Task to carry out - From the first line of the records through the line containing "c else at_ k d r c)", retype every line exactly and nothing else.

+++++

(** The three column operations. *)
Lemma good_scale_column i t d :
  good i d -> (i < k)%nat -> is_byte t -> t <> 0 ->
  let d' := col_loop k i i (fun x _ => t ⊗ x) 0 rows d in
  good i d' /\ at_ k d' i i = t ⊗ at_ k d i i.
Proof.
  intros [Hl Hb Ha Hu] Hi Ht Hne. cbn zeta.
  destruct (col_loop_spec rows k i i (fun x _ => t ⊗ x) 0 rows d) as [H1 H2]; [done..|].
  assert (He : same_in rows k (fun r c => if decide (c = i) then t ⊗ at_ k d r c else at_ k d r c)
    (at_ k (col_loop k i i (fun x _ => t ⊗ x) 0 rows d))).
  { intros r c Hr Hc. rewrite H2 by done. case_decide as E.
    - subst c. by rewrite decide_True by lia.
    - by rewrite decide_False by tauto. }
  split; [split|].
  - done.
  - intros r c Hr Hc. rewrite <- He by done. case_decide; auto using gmul_byte.
  - apply (any_rows_ext _ _ _ _ He). by apply any_rows_scale_col.
  - intros r c Hr Hc. rewrite <- He by lia. rewrite Hu by done. case_decide; [|done].
    subst c. unfold ident. rewrite decide_False by lia. apply gmul_0_r.
  - rewrite <- He by lia. by rewrite decide_True.
Qed.

Lemma good_add_column i j t d :
  good i d -> (i < k)%nat -> (j < k)%nat -> i <> j -> is_byte t ->
  let d' := col_loop k i j (fun x y => Z.lxor x (t ⊗ y)) 0 rows d in
  good i d' /\
  forall c, (c < k)%nat -> at_ k d' i c = if decide (c = j) then Z.lxor (at_ k d i j) (t ⊗ at_ k d i i) else at_ k d i c.
Proof.
  intros [Hl Hb Ha Hu] Hi Hj Hij Ht. cbn zeta.
  destruct (col_loop_spec rows k i j (fun x y => Z.lxor x (t ⊗ y)) 0 rows d) as [H1 H2]; [done..|].
  assert (He : same_in rows k (fun r c => if decide (c = j) then Z.lxor (at_ k d r j) (t ⊗ at_ k d r i) else at_ k d r c)
    (at_ k (col_loop k i j (fun x y => Z.lxor x (t ⊗ y)) 0 rows d))).
  { intros r c Hr Hc. rewrite H2 by done. case_decide as E.
    - subst c. by rewrite decide_True by lia.
    - by rewrite decide_False by tauto. }
  split; [split|].
  - done.
  - intros r c Hr Hc. rewrite <- He by done. case_decide; auto using gmul_byte with cord.
  - apply (any_rows_ext _ _ _ _ He). by apply any_rows_add_col.
  - intros r c Hr Hc. rewrite <- He by lia. case_decide; [|by apply Hu]. subst c.
    rewrite !Hu by done. unfold ident at 2. rewrite (decide_False (P := r = i)) by lia. by rewrite gmul_0_r, Z.lxor_0_r.
  - intros c Hc. by rewrite <- He by lia.
Qed.

Lemma clear_columns i d :
  good i d -> (i < k)%nat -> at_ k d i i = 1 -> good (S i) (loop k (clear_column rows k i 8) d).
Proof.
  intros Hg Hi H1.
  pose (P := fun j b => good i b /\ at_ k b i i = 1 /\ forall c, (c < j)%nat -> (c < k)%nat -> c <> i -> at_ k b i c = 0).
  assert (HP : P k (loop k (clear_column rows k i 8) d)).
  { apply (loop_ind P); [split_and!; [done..|intros; lia]|]. intros j b Hj (Hb & Hb1 & Hb0). unfold clear_column.
    case_bool_decide as Eji; cbn [negb andb].
    { split_and!; try done. intros c Hc Hck Hne. apply Hb0; [lia|done..]. }
    destruct (Z.eqb_spec (at_ k b i j) 0) as [Ez|Ez]; cbn [negb].
    { split_and!; try done. intros c Hc Hck Hne. destruct (decide (c = j)) as [->|]; [done|]. apply Hb0; [lia|done..]. }
    destruct (good_add_column i j (at_ k b i j) b) as [H2 H3]; [done..|by destruct Hb as [_ Hb _ _]; apply Hb; lia|].
    unfold P. split_and!; [done|by rewrite H3, decide_False by done|]. intros c Hc Hck Hne. rewrite H3 by done. case_decide as E.
    - rewrite Hb1, gmul_1_r by (destruct Hb as [_ Hb _ _]; apply Hb; lia). apply Z.lxor_nilpotent.
    - apply Hb0; [lia|done..]. }
  destruct HP as ([Hl Hb Ha Hu] & H2 & H3). split; try done. intros r c Hr Hc.
  destruct (decide (r = i)) as [->|]; [|apply Hu; [lia|done]]. unfold ident. case_decide as E; [by subst c|].
  by apply H3.
Qed.

Lemma good_swap i j d :
  good i d -> (i < k)%nat -> (i < j < rows)%nat ->
  let d' := swap_rows k (k * j) (k * i) d in
  good i d' /\ forall c, (c < k)%nat -> at_ k d' i c = at_ k d j c.
Proof.
  intros [Hl Hb Ha Hu] Hi Hj. cbn zeta.
  destruct (swap_rows_rect rows k j i d) as [H1 H2]; [lia..|].
  assert (He : same_in rows k (rswap j i (at_ k d)) (at_ k (swap_rows k (k * j) (k * i) d))).
  { intros r c Hr Hc. by rewrite H2. }
  split; [split|].
  - by rewrite H1.
  - intros r c Hr Hc. rewrite <- He by done. unfold rswap. repeat case_decide; apply Hb; lia.
  - apply (any_rows_ext _ _ _ _ He). apply any_rows_swap; (done || lia).
  - intros r c Hr Hc. rewrite <- He by lia. unfold rswap. rewrite !decide_False by lia. by apply Hu.
  - intros c Hc. rewrite <- He by lia. unfold rswap. rewrite decide_False by lia. by rewrite decide_True.
Qed.

Lemma inverse_facts x :
  is_byte x -> x <> 0 ->
  let t := galois_single_divide 1 x 8 in is_byte t /\ t <> 0 /\ t ⊗ x = 1 /\ x ⊗ t = 1.
Proof.
  intros Hx Hne t. assert (Ht : is_byte t) by (apply gdiv_byte; auto with cord).
  assert (H1 : t ⊗ x = 1) by (apply gdiv_mul; auto with cord).
  split_and!; [done| |done|by rewrite gmul_comm].
  intros E. by rewrite E in H1.
Qed.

+++++

Expected output -
(** The three column operations. *)
Lemma good_scale_column i t d :
  good i d -> (i < k)%nat -> is_byte t -> t <> 0 ->
  let d' := col_loop k i i (fun x _ => t ⊗ x) 0 rows d in
  good i d' /\ at_ k d' i i = t ⊗ at_ k d i i.
Proof.
  intros [Hl Hb Ha Hu] Hi Ht Hne. cbn zeta.
  destruct (col_loop_spec rows k i i (fun x _ => t ⊗ x) 0 rows d) as [H1 H2]; [done..|].
  assert (He : same_in rows k (fun r c => if decide (c = i) then t ⊗ at_ k d r c else at_ k d r c)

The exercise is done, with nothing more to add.